= Jean Daninos =

Jean Daninos (2 December 1906 – 13 October 2001) was a Greek-French constructor of luxury cars Facel Vega, born in Paris.

The brother of the Pierre Daninos, Jean Daninos had founded the company FACEL (Forges et Ateliers des Constructions d'Eure-et-Loir, forge and construction workshop for the department of Eure-et-Loir) in 1939 with hopes of one day designing and manufacturing his own automobile. An engineer, he had previously collaborated with Citroën on the Traction Avant and had worked in the aviation field.
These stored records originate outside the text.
(** ** Finding *)

(** Walks a chain to the first entry with the property: what is before it (prev is
    the last of it) and the rest from it on (empty at the end of the chain). *)
Fixpoint find_chain (p : SilcHashTableEntry -> bool) (l : list SilcHashTableEntry)
  : list SilcHashTableEntry * list SilcHashTableEntry :=
  match l with
  | [] => ([], [])
  | e :: l' => if p e then ([], l) else let '(a, b) := find_chain p l' in (e :: a, b)
  end.

Definition keys_equal (compare : option SilcHashCompare) (c : option U) (k1 k2 : K) : bool :=
  match compare with
  | Some f => f k1 k2 c
  | None => bool_decide (k1 = k2)
  end.

Definition silc_hash_table_find_internal (ht : SilcHashTable) (key : K) (hash : SilcHashFunction)
    (hash_user_context : option U) (compare : option SilcHashCompare)
    (compare_user_context : option U)
  : Z * (list SilcHashTableEntry * list SilcHashTableEntry) :=
  let i := SILC_HASH_TABLE_HASH ht hash key hash_user_context in
  (i, find_chain (fun e => keys_equal compare compare_user_context (he_key e) key) (ht_bucket ht i)).

(** Whether there is a comparison function is asked of the table. *)
Definition silc_hash_table_find_internal_context (ht : SilcHashTable) (key : K)
    (context : option C) (hash : SilcHashFunction) (hash_user_context : option U)
    (compare : option SilcHashCompare) (compare_user_context : option U)
  : Z * (list SilcHashTableEntry * list SilcHashTableEntry) :=
  let i := SILC_HASH_TABLE_HASH ht hash key hash_user_context in
  let compare := match ht_compare ht with Some _ => compare | None => None end in
  (i, find_chain (fun e => keys_equal compare compare_user_context (he_key e) key &&
                           bool_decide (he_context e = context)) (ht_bucket ht i)).

Definition silc_hash_table_find_internal_simple (ht : SilcHashTable) (key : K)
    (hash : SilcHashFunction) (hash_user_context : option U) (compare : option SilcHashCompare)
    (compare_user_context : option U) : list SilcHashTableEntry :=
  let i := SILC_HASH_TABLE_HASH ht hash key hash_user_context in
  (find_chain (fun e => keys_equal compare compare_user_context (he_key e) key)
              (ht_bucket ht i)).2.

(** The callback [foreach] has a state of its own; it does not change the table. *)
Fixpoint find_all_loop {W} (p : SilcHashTableEntry -> bool) (foreach : K -> option C -> W -> W)
    (e : list SilcHashTableEntry) (found : bool) (w : W) : bool * W :=
  match e with
  | [] => (found, w)
  | x :: tmp =>
      if p x then find_all_loop p foreach tmp true (foreach (he_key x) (he_context x) w)
      else find_all_loop p foreach tmp found w
  end.

Definition silc_hash_table_find_internal_all {W} (ht : SilcHashTable) (key : K)
    (hash : SilcHashFunction) (hash_user_context : option U) (compare : option SilcHashCompare)
    (compare_user_context : option U) (foreach : K -> option C -> W -> W) (w : W)
  : SilcHashTable * W :=
  let i := SILC_HASH_TABLE_HASH ht hash key hash_user_context in
  let auto_rehash := ht_auto_rehash ht in
  let ht := set_auto_rehash false ht in
  let '(found, w) :=
    find_all_loop (fun e => keys_equal compare compare_user_context (he_key e) key) foreach
      (ht_bucket ht i) false w in
  let w := if negb found then foreach key None w else w in
  (set_auto_rehash auto_rehash ht, w).

(** ** Adding *)

(** The entry at the end of its chain, before the table grows. *)
Definition add_entry (ht : SilcHashTable) (key : K) (context : option C)
    (hash : SilcHashFunction) (hash_user_context : option U) : SilcHashTable :=
  let i := SILC_HASH_TABLE_HASH ht hash key hash_user_context in
  let e := {| he_key := key; he_context := context |} in
  let chain := match ht_bucket ht i with
               | [] => [e]
               | first :: tmp => (first :: tmp) ++ [e]
               end in
  set_table (set_bucket i chain (ht_table ht)) (ht_table_size ht) (u32 (ht_entry_count ht + 1)) ht.

(** The table grows only when it rehashes by itself, which silc_hash_table_rehash
    turns off while it adds: its calls of silc_hash_table_add are [add_entry]. *)
Definition silc_hash_table_rehash_ext (ht : SilcHashTable) (new_size : Z)
    (hash : SilcHashFunction) (hash_user_context : option U) : SilcHashTable :=
  let '(_, size_index) :=
    silc_hash_table_primesize (if negb (new_size =? 0) then new_size else ht_entry_count ht) in
  if size_index =? ht_table_size ht then ht
  else
    let auto_rehash := ht_auto_rehash ht in
    let table := ht_table ht in
    let ht := set_table (zrepeat [] (primesize_at size_index)) size_index 0
                        (set_auto_rehash false ht) in
    let ht := foldl (fun ht e => add_entry ht (he_key e) (he_context e) hash hash_user_context)
                    ht (concat table) in
    set_auto_rehash auto_rehash ht.

Definition silc_hash_table_rehash (ht : SilcHashTable) (new_size : Z) : SilcHashTable :=
  silc_hash_table_rehash_ext ht new_size (ht_hash ht) (ht_hash_user_context ht).

Definition silc_hash_table_add_internal (ht : SilcHashTable) (key : K) (context : option C)
    (hash : SilcHashFunction) (hash_user_context : option U) : bool * SilcHashTable :=
  let ht := add_entry ht key context hash hash_user_context in
  (true, if SILC_HASH_REHASH_INC ht then silc_hash_table_rehash ht 0 else ht).

(** The destructor of the table, when there is one. *)
Definition ht_destroy (ht : SilcHashTable) (e : SilcHashTableEntry) : list ht_destroyed :=
  match ht_destructor ht with
  | Some d => [{| hd_destructor := d; hd_entry := e;
                  hd_user_context := ht_destructor_user_context ht |}]
  | None => []
  end.

(** Replaces the first entry of the chain, whatever its key is. *)
Definition silc_hash_table_replace_internal (ht : SilcHashTable) (key : K) (context : option C)
    (hash : SilcHashFunction) (hash_user_context : option U)
  : bool * list ht_destroyed * SilcHashTable :=
  let i := SILC_HASH_TABLE_HASH ht hash key hash_user_context in
  let e := {| he_key := key; he_context := context |} in
  let '(calls, count, chain) :=
    match ht_bucket ht i with
    | old :: next => (ht_destroy ht old, ht_entry_count ht, e :: next)
    | [] => ([], u32 (ht_entry_count ht + 1), [e])
    end in
  let ht := set_table (set_bucket i chain (ht_table ht)) (ht_table_size ht) count ht in
  (true, calls, if SILC_HASH_REHASH_INC ht then silc_hash_table_rehash ht 0 else ht).

(** ** The interface *)

Definition silc_hash_table_alloc (table_size : Z) (hash : option SilcHashFunction)
    (hash_user_context : option U) (compare : option SilcHashCompare)
    (compare_user_context : option U) (destructor : option D)
    (destructor_user_context : option U) (auto_rehash : bool) : option SilcHashTable :=
  match hash with
  | None => None
  | Some hash =>
      let '(n, size_index) :=
        if negb (table_size =? 0) then silc_hash_table_primesize table_size
        else (primesize_at SILC_HASH_TABLE_SIZE, SILC_HASH_TABLE_SIZE) in
      Some {| ht_table := zrepeat [] n; ht_table_size := size_index; ht_entry_count := 0;
              ht_hash := hash; ht_compare := compare; ht_destructor := destructor;
              ht_hash_user_context := hash_user_context;
              ht_compare_user_context := compare_user_context;
              ht_destructor_user_context := destructor_user_context;
              ht_auto_rehash := auto_rehash |}
  end.

(** The calls of the destructor. *)
Definition silc_hash_table_free (ht : SilcHashTable) : list ht_destroyed :=
  concat (map (ht_destroy ht) (concat (ht_table ht))).

Definition silc_hash_table_size (ht : SilcHashTable) : Z := primesize_at (ht_table_size ht).

Definition silc_hash_table_count (ht : SilcHashTable) : Z := ht_entry_count ht.

Definition silc_hash_table_add (ht : SilcHashTable) (key : K) (context : option C) :=
  silc_hash_table_add_internal ht key context (ht_hash ht) (ht_hash_user_context ht).

Definition silc_hash_table_add_ext (ht : SilcHashTable) (key : K) (context : option C)
    (hash : SilcHashFunction) (hash_user_context : option U) :=
  silc_hash_table_add_internal ht key context hash hash_user_context.

Definition silc_hash_table_replace (ht : SilcHashTable) (key : K) (context : option C) :=
  silc_hash_table_replace_internal ht key context (ht_hash ht) (ht_hash_user_context ht).

Definition silc_hash_table_replace_ext (ht : SilcHashTable) (key : K) (context : option C)
    (hash : SilcHashFunction) (hash_user_context : option U) :=
  silc_hash_table_replace_internal ht key context hash hash_user_context.

(** The links around an entry [e] of a chain, without it. *)
Definition unlink_entry (before next : list SilcHashTableEntry) : list SilcHashTableEntry :=
  match before, next with
  | [], _ :: _ => next
  | [], [] => []
  | _, [] => before
  | _, _ :: _ => before ++ next
  end.

(** The end of the four functions that delete: [calls] is what the destructor
    does with the entry. *)
Definition del_found (ht : SilcHashTable)
    (entry : Z * (list SilcHashTableEntry * list SilcHashTableEntry))
    (calls : SilcHashTableEntry -> list ht_destroyed)
  : bool * list ht_destroyed * SilcHashTable :=
  match entry with
  | (i, (before, e :: next)) =>
      let ht := set_table (set_bucket i (unlink_entry before next) (ht_table ht))
                          (ht_table_size ht) (u32 (ht_entry_count ht - 1)) ht in
      (true, calls e, if SILC_HASH_REHASH_DEC ht then silc_hash_table_rehash ht 0 else ht)
  | (_, (_, [])) => (false, [], ht)
  end.

Definition silc_hash_table_del (ht : SilcHashTable) (key : K) :=
  del_found ht
    (silc_hash_table_find_internal ht key (ht_hash ht) (ht_hash_user_context ht)
       (ht_compare ht) (ht_compare_user_context ht))
    (ht_destroy ht).

(** x ? x : y *)
Definition ptr_or {A} (x y : option A) : option A :=
  match x with Some _ => x | None => y end.
Definition fun_or {A} (x : option A) (y : A) : A :=
  match x with Some x => x | None => y end.

Definition destroy_ext (ht : SilcHashTable) (destructor : option D)
    (destructor_user_context : option U) (e : SilcHashTableEntry) : list ht_destroyed :=
  match destructor with
  | Some d => [{| hd_destructor := d; hd_entry := e; hd_user_context := destructor_user_context |}]
  | None => ht_destroy ht e
  end.

Definition silc_hash_table_del_ext (ht : SilcHashTable) (key : K) (hash : option SilcHashFunction)
    (hash_user_context : option U) (compare : option SilcHashCompare)
    (compare_user_context : option U) (destructor : option D)
    (destructor_user_context : option U) :=
  del_found ht
    (silc_hash_table_find_internal ht key (fun_or hash (ht_hash ht))
       (ptr_or hash_user_context (ht_hash_user_context ht)) (ptr_or compare (ht_compare ht))
       (ptr_or compare_user_context (ht_compare_user_context ht)))
    (destroy_ext ht destructor destructor_user_context).

Definition silc_hash_table_del_by_context (ht : SilcHashTable) (key : K) (context : option C) :=
  del_found ht
    (silc_hash_table_find_internal_context ht key context (ht_hash ht) (ht_hash_user_context ht)
       (ht_compare ht) (ht_compare_user_context ht))
    (ht_destroy ht).

Definition silc_hash_table_del_by_context_ext (ht : SilcHashTable) (key : K) (context : option C)
    (hash : option SilcHashFunction) (hash_user_context : option U)
    (compare : option SilcHashCompare) (compare_user_context : option U) (destructor : option D)
    (destructor_user_context : option U) :=
  del_found ht
    (silc_hash_table_find_internal_context ht key context (fun_or hash (ht_hash ht))
       (ptr_or hash_user_context (ht_hash_user_context ht)) (ptr_or compare (ht_compare ht))
       (ptr_or compare_user_context (ht_compare_user_context ht)))
    (destroy_ext ht destructor destructor_user_context).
The FACEL company produced the bodies of custom cars like the Panhard Dyna cabriolet and the Ford Comète. He had also a long time business partnership with Henri Théodore Pigozzi CEO of Simca. All the stylish Aronde sports derivatives (coupes and convertibles called PLein Ciel and Océane, targeted for well to do women customers ) were manufactured by Facel.
However Pigozzi and Simca chose cheaper and more trendy Carrozzeria Bertone for the later the Simca 1000 derivatives (Simca 1200S) and ended the Simca partnership. The first Facel Vega model, designed by Daninos himself, debuted in 1954, equipped with a Chrysler engine. Daninos counted among his clients celebrities including (Tony Curtis, Ava Gardner) and racing drivers (Stirling Moss, Maurice Trintignant). Several sports car models followed until the company's demise in the mid-1960s. During ten years of production, FACEL had manufactured 3,000 automobiles.

Daninos died in Cannes at age 94 from cancer. He was buried with his relatives in Jouy-en-Josas.